| Période de fabrication : 1950-1974 | Fabricant : Laboratoire Central des Télécommunications - LCT | |
| Domaines : Environnement | Sous-domaines : Météorologie | |
| Organisme : Observatoire Midi-Pyrénées - OMP | Ville : Campistrous | |
| Modèle : Ronsard | Matériaux : |
Description
Le radar Ronsard (Recherche sur les Orages et les Nuages par un Système Associé de Radars
Doppler) du laboratoire central des télécommunications (LCT) permet de mesurer plusieurs champs de vent ou de précipitation.
On parle de champ lorsqu'une grandeur physique, telle que la vitesse, est
définie en chaque point d'une surface donnée.
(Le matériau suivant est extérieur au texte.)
(** * django-tables: columns, registry assembly, accessor resolution and
      in-memory ordering

    A shallow embedding of [django_tables/columns.py], [django_tables/memory.py]
    and [django_tables/models.py], with the properties of the column/row
    binding and ordering engine proved over it. *)

From Stdlib Require Import ZArith String Ascii List Permutation OrdersEx.
From stdpp Require Import base option list gmap strings sorting.

Local Open Scope string_scope.
Local Open Scope Z_scope.

(** ** Exceptions and fallible results *)

(** The source raises [ValueError] (columns.py, models.py); a failed
    subscript on the bound columns raises [KeyError]; an attribute that an
    object does not have raises [AttributeError], and [list(x)] on an
    object that cannot be iterated raises [TypeError]. *)
Inductive exn : Type :=
  | ValueError (msg : string)
  | KeyError (key : string)
  | AttributeError (attribute : string)
  | TypeError (msg : string).

Inductive res (A : Type) : Type :=
  | Ok (a : A)
  | Raise (e : exn).
Arguments Ok {A} a.
Arguments Raise {A} e.

#[global] Instance res_ret : MRet res := fun A a => Ok a.
#[global] Instance res_bind : MBind res := fun A B k m =>
  match m with
  | Ok a => k a
  | Raise e => Raise e
  end.

Fixpoint mapM_res {A B} (f : A → res B) (l : list A) : res (list B) :=
  match l with
  | [] => Ok []
  | a :: t => b ← f a; bs ← mapM_res f t; Ok (b :: bs)
  end.

(** ** columns.py *)

Module Columns.

(** [Column.ASC = 1], [Column.DESC = 2]. *)
Definition ASC : Z := 1.
Definition DESC : Z := 2.

(** What a caller may pass as [direction]: a string, or any other object
    (the class constants are integers). *)
Inductive direction_arg : Type :=
  | DirStr (s : string)
  | DirInt (n : Z).

(** [Column._set_direction]: a string must be ['asc'] or ['desc'] (the
    test is [value in ('asc', 'desc')], an exact comparison); any other
    object is stored as it is. *)
Definition _set_direction (value : direction_arg) : res Z :=
  match value with
  | DirStr s =>
      if bool_decide (s = "asc") || bool_decide (s = "desc")
      then Ok (if bool_decide (s = "asc") then ASC else DESC)
      else Raise (ValueError ("Invalid direction value: " ++ s))
  | DirInt n => Ok n
  end.

(** A column; [D] is the type of the objects a default may be. *)
Record Column (D : Type) : Type := mkColumn {
  verbose_name : option string;
  model_rel : option string;
  default : D;
  visible : bool;
  inaccessible : bool;
  sortable : option bool;
  _direction : Z;
  creation_counter : nat
}.
Arguments mkColumn {D}.
Arguments verbose_name {D}.
Arguments model_rel {D}.
Arguments default {D}.
Arguments visible {D}.
Arguments inaccessible {D}.
Arguments sortable {D}.
Arguments _direction {D}.
Arguments creation_counter {D}.

(** The keyword arguments of [Column.__init__]. *)
Record ColumnArgs (D : Type) : Type := mkArgs {
  a_verbose_name : option string;
  a_model_rel : option string;
  a_default : D;
  a_visible : bool;
  a_inaccessible : bool;
  a_sortable : option bool;
  a_direction : direction_arg
}.
Arguments mkArgs {D}.
Arguments a_verbose_name {D}.
Arguments a_model_rel {D}.
Arguments a_default {D}.
Arguments a_visible {D}.
Arguments a_inaccessible {D}.
Arguments a_sortable {D}.
Arguments a_direction {D}.

(** [Column.__init__], with the class attribute [Column.creation_counter]
    threaded as state.  The assignment [self.direction = direction] runs
    the property setter before the counter is read and bumped, so a
    rejected direction leaves the counter as it was. *)
Definition __init__ {D} (a : ColumnArgs D) (counter : nat)
  : res (Column D) * nat :=
  match _set_direction (a_direction a) with
  | Raise e => (Raise e, counter)
  | Ok d =>
      (Ok (mkColumn (a_verbose_name a) (a_model_rel a) (a_default a)
             (a_visible a) (a_inaccessible a) (a_sortable a) d counter),
       S counter)
  end.
(** [tag.find(...)] keeping the [nextSibling] of what it finds. *)
Definition find_with_sibling (p : node -> bool) (n : node)
  : option (node * option node) :=
  head (List.filter (fun c => is_tag c.1 && p c.1) (below n)).

End Soup.

(** ** Python values *)

Inductive value : Type :=
| VNone
| VBool (b : bool)
| VInt (z : Z)
| VFloat (literal : string)
| VStr (s : string)
| VList (l : list value)
| VDict (d : gmap string value)
| VTag (t : node).

(** A dictionary display [{k1: v1, ...}] with distinct keys. *)
Definition dict (items : list (string * value)) : value :=
  VDict (list_to_map items).

Definition strs (l : list string) : value := VList (map VStr l).

(** [d.keys()] of a dictionary, and [x.get(key)]: a dictionary and a tag
    have it, and give [None] for a key they do not hold. *)
Definition keys (v : value) : gset string :=
  match v with
  | VDict d => dom d
  | _ => ∅
  end.

Definition get (key : string) (v : value) : option value :=
  match v with
  | VDict d => d !! key
  | VTag t => VStr <$> Soup.attr key t
  | _ => None
  end.

Definition is_dict (v : value) : Prop := exists d, v = VDict d.

(** [l[i]] on a list. *)
Definition list_getitem {A : Type} (l : list A) (i : nat) : result A :=
  match l !! i with
  | Some a => Return a
  | None => Raise IndexError
  end.

(** [v[key]] for a string key: a dictionary looks the key up, a tag looks
    its attribute up, any other value refuses the subscript. *)
Definition getitem (v : value) (key : string) : result value :=
  match v with
  | VDict d =>
      match d !! key with
      | Some x => Return x
      | None => Raise KeyError
      end
  | VTag t =>
      match Soup.attr key t with
      | Some x => Return (VStr x)
      | None => Raise KeyError
      end
  | _ => Raise TypeError
  end.

(** [tag[key]]. *)
Definition tag_getitem (t : node) (key : string) : result string :=
  match Soup.attr key t with
  | Some x => Return x
  | None => Raise KeyError
  end.

(** Attribute access on what [find] returned: [None] has no attributes. *)
Definition on_found {A B : Type} (found : option A) (f : A -> B) : result B :=
  match found with
  | Some t => Return (f t)
  | None => Raise AttributeError
  end.

(** [x.split()] where [x] is what [nextSibling] gave.  On a string it is
    [str.split].  A tag has no [split] method: [tag.split] is
    [tag.find('split')], and calling a tag is [find_all()] on it, so the
    call raises unless the tag holds a [split] element. *)
Definition sibling_split (sibling : option node) : result value :=
  match sibling with
  | None => Raise AttributeError
  | Some (NavigableString s) => Return (strs (Str.split s))
  | Some (Tag _ _ _ as t) =>
      match Soup.find (Soup.name_is "split") t with
      | None => Raise TypeError
      | Some t' => Return (VList (map VTag (Soup.find_all (fun _ => true) t')))
      end
  end.
Lemma bind_run {A B} (c : M W A) (k : A -> M W B) m a m1 :
  c m = (Ok a, m1) -> bind c k m = k a m1.
Proof. intros H. unfold bind. now rewrite H. Qed.

Lemma bind_throw {A B} (c : M W A) (k : A -> M W B) m e m1 :
  c m = (Throw e, m1) -> bind c k m = (Throw e, m1).
Proof. intros H. unfold bind. now rewrite H. Qed.

End Frames.

Lemma only_weaken {W} (Q Q' : Event -> Prop) {A} (c : M W A) :
  (forall e, Q e -> Q' e) -> post (only Q) c -> post (only Q') c.
Proof.
  intros HQ H m. destruct (H m) as [evs [E F]]. exists evs. split; [exact E |].
  eapply Forall_impl; eauto.
Qed.

(** ** Frames of the member functions *)

Create HintDb frames.

Create HintDb egl.

#[local] Hint Unfold eglGetDisplay eglInitialize eglChooseConfig eglCreateWindowSurface
  eglQuerySurface eglGetConfigAttrib ANativeWindow_setBuffersGeometry eglCreateContext
  eglMakeCurrent eglGetCurrentContext eglSwapInterval eglSwapBuffers eglGetError
  eglDestroyContext eglDestroySurface eglTerminate glGetString glGetIntegerv
  LoadGLFunctions glEnable glGetError glDebugMessageCallback
  LOG_INFO_MESSAGE LOG_WARNING_MESSAGE LOG_ERROR_MESSAGE LOG_ERROR_AND_THROW
  choose_into_config_ : egl.

Ltac frame_step :=
  match goal with
  | |- post _ _ => solve [auto with frames]
  | |- post _ (bind _ _) => apply post_bind; [ exact _ | | intros ? ]
  | |- post _ (try_catch _ _) => apply post_try_catch; [ exact _ | | intros ? ]
  | |- post _ (ret _) => intro; apply frame_refl
  | |- post _ (throw _) => intro; apply frame_refl
  | |- post _ (rd _) => intro; apply frame_refl
  | |- post _ (glDebugMessageCallback_loaded _) => intro; apply frame_refl
  | |- post (keeps _) (wr (store _ ?r)) =>
      apply keeps_wr; intro; destruct r; reflexivity
  | |- post (keeps _) (wr _) => apply keeps_wr; intro; reflexivity
  | |- post (keeps _) (emit _) => apply keeps_emit
  | |- post (keeps _) (call _ _) => apply keeps_call
  | |- post (only _) (wr _) => apply only_wr
  | |- post (only _) (emit _) => apply only_emit; exact I
  | |- post (only _) (call _ _) => apply only_call; intro; exact I
  | |- post _ (if ?b then _ else _) => destruct b
  | |- post _ (match ?x with _ => _ end) => destruct x
  | |- post _ _ => progress autounfold with egl
  end.

Ltac frame := repeat frame_step.

Section MemberFrames.

Context {W : Type} (P : Platform W).

Lemma InitEGLSurface_says : post (only surface_setup_event) (InitEGLSurface P).
Proof. unfold InitEGLSurface. frame. Qed.

Lemma InitEGLSurface_keeps_context_ : post (keeps context_) (InitEGLSurface P).
Proof. unfold InitEGLSurface. frame. Qed.

Lemma InitEGLSurface_keeps_context_valid_ : post (keeps context_valid_) (InitEGLSurface P).
Proof. unfold InitEGLSurface. frame. Qed.

Lemma InitEGLSurface_keeps_window_ : post (keeps window_) (InitEGLSurface P).
Proof. unfold InitEGLSurface. frame. Qed.

Lemma InitEGLContext_loop_says vs :
  post (only context_setup_event) (InitEGLContext_loop P vs).
Proof. induction vs as [| v vs IH]; simpl; frame. Qed.

Lemma InitEGLContext_loop_keeps_config_ vs :
  post (keeps config_) (InitEGLContext_loop P vs).
Proof. induction vs as [| v vs IH]; simpl; frame. Qed.

Lemma InitEGLContext_loop_keeps_display_ vs :
  post (keeps display_) (InitEGLContext_loop P vs).
Proof. induction vs as [| v vs IH]; simpl; frame. Qed.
Il est composé de deux remorques. La
première remorque « bloc aérien » supporte la tourelle d'émission-réception.
Celle-ci comprend l'antenne d'émission, de diamètre 400 cm et de surface 12,56 m², son dispositif de pointage et les deux
coffrets d'émission et de réception placés de chaque côté de l'antenne. Après
démontage de l'antenne, la tourelle d'émission-réception est couchée sur la
remorque, rendant ainsi le transport conforme au gabarit routier et ferroviaire
(largeur de 2,5 mètres et hauteur de 4 mètres). En exploitation, la tourelle
est en position verticale. La stabilité de la remorque est assurée par quatre
vérins à vis démontables situés aux extrémités de quatre bras repliés en
position de transport. Une seconde remorque « cabine de commande »
comprend l’espace de traitement analogique du signal radar, le pupitre
d'exploitation, la commande de l'antenne, le calculateur de gestion et de
traitement numérique du signal, ainsi que les outils informatiques de
visualisation et d'enregistrement. Les faisceaux de deux radars Ronsard,
placés à une distance de 40 kilomètres, balayent devant eux tels des essuie-glaces.
Chaque antenne émet un faisceau d’ondes pulsées de longueur d’onde de 5 centimètres.
Lorsque le faisceau rencontre un obstacle dans l'atmosphère (particules d’eau…),
une portion de l'énergie du faisceau est réfléchie et renvoyée à l’antenne. En
analysant le signal réfléchi, il est possible de localiser et d’identifier
l’objet responsable de la réflexion, ainsi que de calculer sa vitesse de
déplacement grâce à l’effet Doppler. On obtient ainsi toutes les composantes nécessaires pour recomposer le
champ de vent ou de précipitation, reconstituer et observer sa circulation. Le radar détecte toutes les particules
d'eau, qu'elles soient sous forme de liquide, neige ou glace. Il permet donc
d'étudier les précipitations dans leur diversité. Le radar peut effectuer des mesures
jusqu’à une distance de 200 kilomètres avec un très bon rapport entre le temps
de mesure et la résolution.
Utilisation
Conçu pour la recherche météorologique et
l’observation de nuages, ce radar a été utilisé par le physicien Bernard Campistron
pour des mesures dans le cadre de sa thèse en physique de l’atmosphère. Le radar a été utilisé pour observer la
circulation de l’air dans les zones frontales, c’est à dire des surfaces le
long desquelles, lors de son déplacement, l’air froid remplace l’air chaud dans
le cas d’un front froid. Si la montée est très rapide, il peut s’y développer
un orage. Deux radars de ce type ont été conçus et
construits en 1973 sous la responsabilité du CNRS. Un radar est resté sur un
site parisien, tandis que l’autre a été accueilli au centre de recherches
atmosphériques de Campistrous mais il n’y a pas été utilisé.